A scalar $\lambda\in k$ is said to be an
\emph{eigenvalue} of $A$ if there is a nonzero $x \in V$ for which
\begin{equation}
Ax = \lambda x\;.
\end{equation}
Geometrically, one thinks of a vector whose direction is unchanged
by the action of $A$, but whose magnitude is multiplied by $\lambda$.
If $V$ is finite dimensional, elementary linear algebra shows that
there are several equivalent definitions of an eigenvalue:
\noindent
(2) The linear mapping $$B=\lambda I - A$$
i.e. $B:x\mapsto \lambda x-Ax$, has no inverse.
\noindent
(3) $B$ is not injective.
\noindent
(4) $B$ is not surjective.
\noindent
(5) $\det(B)=0$, i.e. $\det(\lambda I-A)=0$.
But if $V$ is of infinite dimension, (5) has no meaning and the
conditions (2) and (4) are not equivalent to (1).

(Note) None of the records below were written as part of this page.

(** * SecureFlow escrow: the work lifecycle of [WorkLifecycle.sol]

    A shallow embedding of the Solidity contract [WorkLifecycle]
    (startWork, submitMilestone, approveMilestone, rejectMilestone,
    resubmitMilestone, disputeMilestone, resolveDispute) and the
    properties of its milestone state machine.

    Solidity's [uint256] and [address] are binary naturals [N]; checked
    arithmetic (compiler 0.8) reverts instead of wrapping around, which is
    written out in [checked_add] and [checked_sub].  A [mapping] is a finite
    map read with the zero value as default.  A call runs in the
    transaction monad [Tx]; a revert discards every write of the call. *)

From stdpp Require Import gmap strings list.

Local Open Scope N_scope.
Local Open Scope string_scope.

(** ** Machine types *)

Abbreviation address := N.
Abbreviation uint256 := N.

Definition MAX_UINT256 : N := Eval vm_compute in 2 ^ 256 - 1.

Inductive EscrowStatus := Pending | InProgress | Disputed | Released | Cancelled.

Inductive MilestoneStatus :=
  NotStarted | Submitted | Approved | MDisputed | Resolved | Rejected.

#[global] Instance EscrowStatus_eq_dec : EqDecision EscrowStatus.
Proof. solve_decision. Defined.

#[global] Instance MilestoneStatus_eq_dec : EqDecision MilestoneStatus.
Proof. solve_decision. Defined.

(** The struct [Milestone]; [Milestone.zero] is the value a mapping holds
    at a key that was never written. *)
Module Milestone.
Record t := mk {
  description : string;
  amount : uint256;
  status : MilestoneStatus;
  submittedAt : uint256;
  approvedAt : uint256;
  disputedAt : uint256;
  disputedBy : address;
  disputeReason : string
}.

Definition zero : t := mk "" 0 NotStarted 0 0 0 0 "".

Definition with_description (d : string) (m : t) : t :=
  mk d (amount m) (status m) (submittedAt m) (approvedAt m)
     (disputedAt m) (disputedBy m) (disputeReason m).
Definition with_status (st : MilestoneStatus) (m : t) : t :=
  mk (description m) (amount m) st (submittedAt m) (approvedAt m)
     (disputedAt m) (disputedBy m) (disputeReason m).
Definition with_submittedAt (n : uint256) (m : t) : t :=
  mk (description m) (amount m) (status m) n (approvedAt m)
     (disputedAt m) (disputedBy m) (disputeReason m).
Definition with_approvedAt (n : uint256) (m : t) : t :=
  mk (description m) (amount m) (status m) (submittedAt m) n
     (disputedAt m) (disputedBy m) (disputeReason m).
Definition with_disputedAt (n : uint256) (m : t) : t :=
  mk (description m) (amount m) (status m) (submittedAt m) (approvedAt m)
     n (disputedBy m) (disputeReason m).
Definition with_disputedBy (a : address) (m : t) : t :=
  mk (description m) (amount m) (status m) (submittedAt m) (approvedAt m)
     (disputedAt m) a (disputeReason m).
Definition with_disputeReason (r : string) (m : t) : t :=
  mk (description m) (amount m) (status m) (submittedAt m) (approvedAt m)
     (disputedAt m) (disputedBy m) r.
End Milestone.

(** The struct [EscrowData], with the fields the lifecycle reads or writes
    and those the data model of the engine lists. *)
Module EscrowData.
Record t := mk {
  depositor : address;
  beneficiary : address;
  arbiters : list address;
  requiredConfirmations : N;
  status : EscrowStatus;
  totalAmount : uint256;
  paidAmount : uint256;
  platformFee : uint256;
  token : address;
  deadline : uint256;
  workStarted : bool;
  createdAt : uint256;
  milestoneCount : uint256
}.

Definition zero : t := mk 0 0 [] 0 Pending 0 0 0 0 0 false 0 0.

Definition with_status (st : EscrowStatus) (e : t) : t :=
  mk (depositor e) (beneficiary e) (arbiters e) (requiredConfirmations e)
     st (totalAmount e) (paidAmount e) (platformFee e) (token e)
     (deadline e) (workStarted e) (createdAt e) (milestoneCount e).
Definition with_paidAmount (n : uint256) (e : t) : t :=
  mk (depositor e) (beneficiary e) (arbiters e) (requiredConfirmations e)
     (status e) (totalAmount e) n (platformFee e) (token e)
     (deadline e) (workStarted e) (createdAt e) (milestoneCount e).
Definition with_workStarted (b : bool) (e : t) : t :=
  mk (depositor e) (beneficiary e) (arbiters e) (requiredConfirmations e)
     (status e) (totalAmount e) (paidAmount e) (platformFee e) (token e)
     (deadline e) b (createdAt e) (milestoneCount e).
End EscrowData.

(** ** Events and outgoing transfers *)

Inductive Event :=
  | WorkStarted (escrowId : uint256) (by_ : address) (at_ : uint256)
  | EscrowUpdated (escrowId : uint256) (st : EscrowStatus) (at_ : uint256)
  | MilestoneSubmitted (escrowId idx : uint256) (by_ : address)
      (description : string) (at_ : uint256)
  | MilestoneApproved (escrowId idx : uint256) (by_ : address)
      (amount at_ : uint256)
  | MilestoneRejected (escrowId idx : uint256) (by_ : address)
      (reason : string) (at_ : uint256)
  | MilestoneResubmitted (escrowId idx : uint256) (by_ : address)
      (description : string) (at_ : uint256)
  | MilestoneDisputed (escrowId idx : uint256) (by_ : address)
      (reason : string) (at_ : uint256)
  | DisputeResolved (escrowId idx : uint256) (by_ : address)
      (beneficiaryAmount refundAmount at_ : uint256)
  | EscrowCompleted (escrowId : uint256) (beneficiary : address)
      (paid : uint256)
  | RewardClaimFailed (reason : string)
  | ReputationUpdated (user : address) (points : uint256) (reason : string).

(** One payment leaving custody: [_transferOut(token, to, amount)]. *)
Record Transfer := mkTransfer {
  tr_token : address;
  tr_to : address;
  tr_amount : uint256
}.

(** ** Contract storage *)

Record Storage := mkStorage {
  escrows : gmap N EscrowData.t;
  milestones : gmap (N * N) Milestone.t;
  escrowedAmount : gmap N N;
  totalFeesByToken : gmap N N;
  reputation : gmap N N;
  completedEscrows : gmap N N;
  nextEscrowId : uint256;
  paused : bool;
  entered : bool;
  engagementRewards : address;
  transfers : list Transfer;
  events : list Event
}.

Definition set_escrows (f : gmap N EscrowData.t -> gmap N EscrowData.t)
    (s : Storage) : Storage :=
  mkStorage (f (escrows s)) (milestones s) (escrowedAmount s)
    (totalFeesByToken s) (reputation s) (completedEscrows s) (nextEscrowId s)
    (paused s) (entered s) (engagementRewards s) (transfers s) (events s).
Definition set_milestones
    (f : gmap (N * N) Milestone.t -> gmap (N * N) Milestone.t)
    (s : Storage) : Storage :=
  mkStorage (escrows s) (f (milestones s)) (escrowedAmount s)
    (totalFeesByToken s) (reputation s) (completedEscrows s) (nextEscrowId s)
    (paused s) (entered s) (engagementRewards s) (transfers s) (events s).
Definition set_escrowedAmount (f : gmap N N -> gmap N N)
    (s : Storage) : Storage :=
  mkStorage (escrows s) (milestones s) (f (escrowedAmount s))
    (totalFeesByToken s) (reputation s) (completedEscrows s) (nextEscrowId s)
    (paused s) (entered s) (engagementRewards s) (transfers s) (events s).
Definition set_totalFeesByToken (f : gmap N N -> gmap N N)
    (s : Storage) : Storage :=
  mkStorage (escrows s) (milestones s) (escrowedAmount s)
    (f (totalFeesByToken s)) (reputation s) (completedEscrows s)
    (nextEscrowId s) (paused s) (entered s) (engagementRewards s)
    (transfers s) (events s).
Definition set_reputation (f : gmap N N -> gmap N N)
    (s : Storage) : Storage :=
  mkStorage (escrows s) (milestones s) (escrowedAmount s)
    (totalFeesByToken s) (f (reputation s)) (completedEscrows s)
    (nextEscrowId s) (paused s) (entered s) (engagementRewards s)
    (transfers s) (events s).
Definition set_completedEscrows (f : gmap N N -> gmap N N)
    (s : Storage) : Storage :=
  mkStorage (escrows s) (milestones s) (escrowedAmount s)
    (totalFeesByToken s) (reputation s) (f (completedEscrows s))
    (nextEscrowId s) (paused s) (entered s) (engagementRewards s)
    (transfers s) (events s).
Definition set_entered (b : bool) (s : Storage) : Storage :=
  mkStorage (escrows s) (milestones s) (escrowedAmount s)
    (totalFeesByToken s) (reputation s) (completedEscrows s) (nextEscrowId s)
    (paused s) b (engagementRewards s) (transfers s) (events s).
Definition push_transfer (t : Transfer) (s : Storage) : Storage :=
  mkStorage (escrows s) (milestones s) (escrowedAmount s)
    (totalFeesByToken s) (reputation s) (completedEscrows s) (nextEscrowId s)
    (paused s) (entered s) (engagementRewards s) (transfers s ++ [t])
    (events s).
Definition push_event (ev : Event) (s : Storage) : Storage :=
  mkStorage (escrows s) (milestones s) (escrowedAmount s)
    (totalFeesByToken s) (reputation s) (completedEscrows s) (nextEscrowId s)
    (paused s) (entered s) (engagementRewards s) (transfers s)
    (events s ++ [ev]).

(** Reading a mapping: the zero value where nothing was stored. *)
Definition escrow_at (s : Storage) (escrowId : N) : EscrowData.t :=
  default EscrowData.zero (escrows s !! escrowId).
Definition milestone_at (s : Storage) (escrowId idx : N) : Milestone.t :=
  default Milestone.zero (milestones s !! (escrowId, idx)).
Definition counter_at (m : gmap N N) (k : N) : N := default 0 (m !! k).

(** ** The transaction monad *)

Inductive Failure :=
  | Error (reason : string)        (* require(cond, reason) failed *)
  | Panic (code : N)               (* 0x11: arithmetic over- or underflow *)
  | NoData.                        (* a revert without return data *)

Inductive Result (A : Type) :=
  | Ok (a : A)
  | Revert (f : Failure).
Arguments Ok {A} a.
Arguments Revert {A} f.

Definition Tx (A : Type) : Type := Storage -> Result (A * Storage).

Definition ret {A} (a : A) : Tx A := fun s => Ok (a, s).
Definition bind {A B} (m : Tx A) (k : A -> Tx B) : Tx B :=
  fun s => match m s with
           | Ok (a, s1) => k a s1
           | Revert f => Revert f
           end.
Definition fail {A} (f : Failure) : Tx A := fun _ => Revert f.
Definition read {A} (g : Storage -> A) : Tx A := fun s => Ok (g s, s).
Definition write (g : Storage -> Storage) : Tx unit := fun s => Ok (tt, g s).

Declare Scope tx_scope.
Delimit Scope tx_scope with tx.
Bind Scope tx_scope with Tx.
Notation "x ← m ; k" := (bind m (fun x => k))
  (at level 20, m at level 100, k at level 200, only parsing) : tx_scope.
Notation "m ;; k" := (bind m (fun _ => k))
  (at level 100, k at level 200, only parsing, right associativity) : tx_scope.
Local Open Scope tx_scope.

Definition require (cond : bool) (reason : string) : Tx unit :=
  if cond then ret tt else fail (Error reason).

Definition when (cond : bool) (body : Tx unit) : Tx unit :=
  if cond then body else ret tt.

Definition checked_add (a b : N) : Tx N :=
  if bool_decide (a + b <= MAX_UINT256) then ret (a + b) else fail (Panic 17).
Definition checked_sub (a b : N) : Tx N :=
  if bool_decide (b <= a) then ret (a - b) else fail (Panic 17).

Definition emit (ev : Event) : Tx unit := write (push_event ev).

(** [msg.sender] and [block.timestamp] of a call. *)
Record Msg := mkMsg { sender : address; timestamp : uint256 }.

(** ** What [EscrowCore.sol] supplies

    [WorkLifecycle] inherits its storage, constants, modifiers and the
    internal helpers [_transferOut] and [_updateReputation] from
    [EscrowCore], whose text is not part of the sources at hand.  The
    constants and the outcome of the two external calls are the fields of
    [Env]; the modifiers and helpers are modelled below. *)

(** What the external call [engagementRewards.appClaim(...)] under
    [try] comes to.  The first three outcomes are the three clauses of the
    statement: the call returns, it reverts with [Error(string)], or it
    fails in any other way inside the callee.  The fourth is a failure
    that [try] does not catch, because it arises in the caller: there is
    no code at the target address, or the data returned does not decode as
    a [bool]. *)
Inductive ClaimOutcome :=
  | ClaimReturned (success : bool)
  | ClaimError (reason : string)
  | ClaimUnknown
  | ClaimUncaught.

Record Env := mkEnv {
  DISPUTE_PERIOD : uint256;
  MIN_REP_ELIGIBLE_ESCROW_VALUE : uint256;
  REPUTATION_PER_MILESTONE : uint256;
  REPUTATION_PER_ESCROW : uint256;
  (* does the token transfer to [to] go through? (token, to, amount) *)
  transferSucceeds : address -> address -> uint256 -> bool;
  (* engagementRewards.appClaim(user, inviter, validUntilBlock, signature) *)
  appClaim : address -> address -> uint256 -> string -> ClaimOutcome
}.

Section WorkLifecycle.
Variable env : Env.

Definition load_escrow (escrowId : N) : Tx EscrowData.t :=
  read (fun s => escrow_at s escrowId).
Definition load_milestone (escrowId idx : N) : Tx Milestone.t :=
  read (fun s => milestone_at s escrowId idx).

(** A write through the storage pointer [e] (resp. [m]). *)
Definition update_escrow (escrowId : N) (f : EscrowData.t -> EscrowData.t)
    : Tx unit :=
  write (fun s => set_escrows (insert escrowId (f (escrow_at s escrowId))) s).
Definition update_milestone (escrowId idx : N)
    (f : Milestone.t -> Milestone.t) : Tx unit :=
  write (fun s =>
    set_milestones (insert (escrowId, idx) (f (milestone_at s escrowId idx))) s).

(** [e.paidAmount += v] *)
Definition add_paidAmount (escrowId : N) (v : N) : Tx unit :=
  e ← load_escrow escrowId;
  n ← checked_add (EscrowData.paidAmount e) v;
  update_escrow escrowId (EscrowData.with_paidAmount n).

(** [escrowedAmount[tok] -= v] *)
Definition sub_escrowedAmount (tok : address) (v : N) : Tx unit :=
  c ← read (fun s => counter_at (escrowedAmount s) tok);
  n ← checked_sub c v;
  write (set_escrowedAmount (insert tok n)).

A scalar $\lambda$ satisfying (2) (called a \emph{spectral value} of
$A$) need not be an eigenvalue. Consider for example the complex
vector space $V$ of all sequences $(x_n)_{n=1}^{\infty}$ of complex
numbers with the obvious operations, and the map $A: V \to V$ given by
$$ A(x_1, x_2, x_3, \dots) = (0, x_1, x_2, x_3, \dots) \;. $$
Zero is a spectral value of $A$, but clearly not an eigenvalue.
Now suppose again that $V$ is of finite dimension, say $n$.
The function $$\chi(\lambda)=\det(B)$$
is a polynomial of degree $n$ over $k$ in the
variable $\lambda$, called the \emph{characteristic polynomial} of the
endomorphism $A$. (Note that some writers define the characteristic
polynomial as $\det(A-\lambda I)$ rather than $\det(\lambda I-A)$, but the
two have the same zeros.)
If $k$ is $\C$ or any other algebraically closed field, or if $k=\R$
and $n$ is odd, then $\chi$ has at least one zero, meaning that $A$
has at least one eigenvalue. In no case does $A$ have more than $n$
eigenvalues.
Although we didn't need to do so here, one can compute the coefficients
of $\chi$ by introducing a basis of $V$ and the corresponding matrix for
$B$. Unfortunately, computing $n \times n$ determinants and finding roots
of polynomials of degree $n$ are computationally messy procedures
for even moderately large $n$, so for most practical purposes
variations on this naive scheme are needed. See the eigenvalue
problem for more information.
If $k=\C$ but the coefficients of $\chi$ are real (and in particular if
$V$ has a basis for which the matrix of $A$ has only real entries), then
the non-real eigenvalues of $A$ appear in conjugate pairs. For example,
if $n=2$ and, for some basis, $A$ has the matrix
$$ A = \begin{pmatrix} 0 & -1 \\ 1 & 0 \end{pmatrix} $$
then $\chi(\lambda)=\lambda^2+1$, with the two zeros $\pm i$.
Eigenvalues are of relatively little importance in connection with
an infinite-dimensional vector space, unless that space is endowed with
some additional structure, typically that of a Banach space or Hilbert space. But in those cases the notion is of great value in
physics, engineering, and mathematics proper. Look for ``spectral theory''
for more on that subject.